Of course, finding out that our new baby does not have any trisomies (including Down syndrome) or any other obvious anatomical concerns does not provide any guarantees. I know that you cannot test for every possible concern, and that even if you could I wouldn’t want to. A diagnosis comes with a list of possible medical conditions, a million worries, and the opinions of many people who believe that your child is of limited value. But a diagnosis absolutely cannot define who a person will be, what will make their heart fill with joy or inspiration, or how much an interaction with them can brighten lives. There is so little that a test can really tell you. And there is no way that any test can show the value of a human life.
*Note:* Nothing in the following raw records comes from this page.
(** What the scheduler asks of the main thread's members. *)
Record main_like (t : Z) (x : FiberLocalStorage) : Prop := {
  ml_activity : activity_level x = ActivityLevel_Schedulable; ml_priority : priority x = 2; ml_mask : core_mask x = 1;
  ml_object : waitable_object x = None; ml_timeout : timeout x = t
}.
Lemma main_like_state t st x : main_like t x -> main_like t (set_fiber_state st x).
Proof. intros []. split; done. Qed.
Lemma main_like_timeout t t' x : main_like t x -> main_like t' (set_timeout t' x).
Proof. intros []. split; done. Qed.
Lemma main_like_booted n h : main_like 0 (set_fiber_name_storage n (main_members h zero_storage)).
Proof.
  unfold set_fiber_name_storage, main_members. split; cbn [activity_level priority core_mask waitable_object timeout]; reflexivity.
Qed.

Definition to_sleep (t : Z) s : UserScheduler := upd (set_timeout t) 0 (set_m_scheduler_lock true s).
Lemma to_sleep_main s t : booted_one s -> main_like t (storage (to_sleep t s) 0).
Proof.
  intros B. destruct (b_main _ B) as (c & E). unfold to_sleep. rewrite storage_upd, decide_True by done.
  apply (main_like_timeout 0). change (storage (set_m_scheduler_lock true s) 0) with (storage s 0). rewrite E. apply main_like_booted.
Qed.
Lemma asleep_main s t : booted_one s -> main_like t (storage (asleep t s) 0) /\
  fiber_state (storage (asleep t s) 0) = FiberState_Scheduled.
Proof.
  intros B. pose proof (to_sleep_main s t B) as Hm. unfold asleep. fold (to_sleep t s).
  rewrite after_add_storage, decide_True by done. rewrite (ml_activity _ _ Hm). split; [by apply main_like_state|done].
Qed.

Lemma queued_elem h f : SchedNode f ∈ queued h -> f = 0.
Proof.
  intros Hin. unfold queued, enqueue in Hin. destruct (decide (h = RunHead Normal)) as [->|Hne].
  - rewrite fn_lookup_insert in Hin. cbn in Hin. apply list_elem_of_singleton in Hin. congruence.
  - rewrite fn_lookup_insert_ne in Hin by done. by apply not_elem_of_nil in Hin.
Qed.

Lemma asleep_waits s t : booted_one s -> 0 < t <= s64_max -> waits (asleep t s) queued 0.
Proof.
  intros B Ht. destruct (asleep_main s t B) as [Hm Hst]. pose proof (to_sleep_main s t B) as Hm1.
  set (s1 := to_sleep t s) in *. change (asleep t s) with (after_add 0 s1) in *.
  assert (forall n, loose (fun _ : NodeId => []) n) as Hloose by (intros n h Hh; by apply not_elem_of_nil in Hh).
  assert (sched_inv s1 (fun _ => [])) as HI1 by (apply inv_upd; [by apply inv_lock, B|apply Hloose]).
  destruct (after_add_memory 0 s1) as (_ & _ & _ & Hlock & Hcount & _ & _).
  assert (destination (storage s1 0) = Some (RunHead Normal)) as Hd.
  { unfold destination. by rewrite (ml_activity _ _ Hm1), (ml_priority _ _ Hm1). }
  assert (m_active_cores (after_add 0 s1) = 1 /\ m_runnable_fibers (after_add 0 s1) = 1) as [Ha Hr].
  { unfold after_add. rewrite Hd, (ml_activity _ _ Hm1). cbn. by rewrite (b_active _ B), (b_runnable _ B). }
  pose proof (inv_after_add s1 (fun _ => []) 0 HI1 ltac:(done) (Hloose _)) as HI. rewrite Hd in HI. split.
  - exact HI.
  - intros p f Hin. rewrite (queued_elem _ _ Hin). apply Hm.
  - intros h f Hin. rewrite (queued_elem _ _ Hin), (ml_timeout _ _ Hm). lia.
  - by rewrite Hlock.
  - lia.
  - rewrite Hcount. change (m_core_count s1) with (m_core_count s). rewrite (b_cores _ B). lia.
  - rewrite Ha. lia.
  - by rewrite Hr.
Qed.
Lemma asleep_next s t tick : booted_one s -> next_fiber (asleep t s) queued 0 tick = if t <? tick then Some 0 else None.
Proof.
  intros B. destruct (asleep_main s t B) as [Hm _]. unfold next_fiber.
  change (concat (queued ∘ RunHead <$> run_order)) with [SchedNode 0]. cbn [List.find fiber_of fmap option_fmap option_map].
  unfold may_run. rewrite (ml_mask _ _ Hm), (ml_timeout _ _ Hm). cbn. by destruct (t <? tick).
Qed.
The only truth I know for sure is that having children is a leap of faith, and one that carries with it immeasurable love and joy, even as it also holds the possibility of deep heartache. There are no absolutes and nothing is known. As I prepare once again to open myself up to the vast unknown gift of parenting another child, I find myself snuggling the beautiful child on my lap and watching her kiss my growing belly. And it’s in those moments that I know that choosing both my girls is a choice I would make again and again.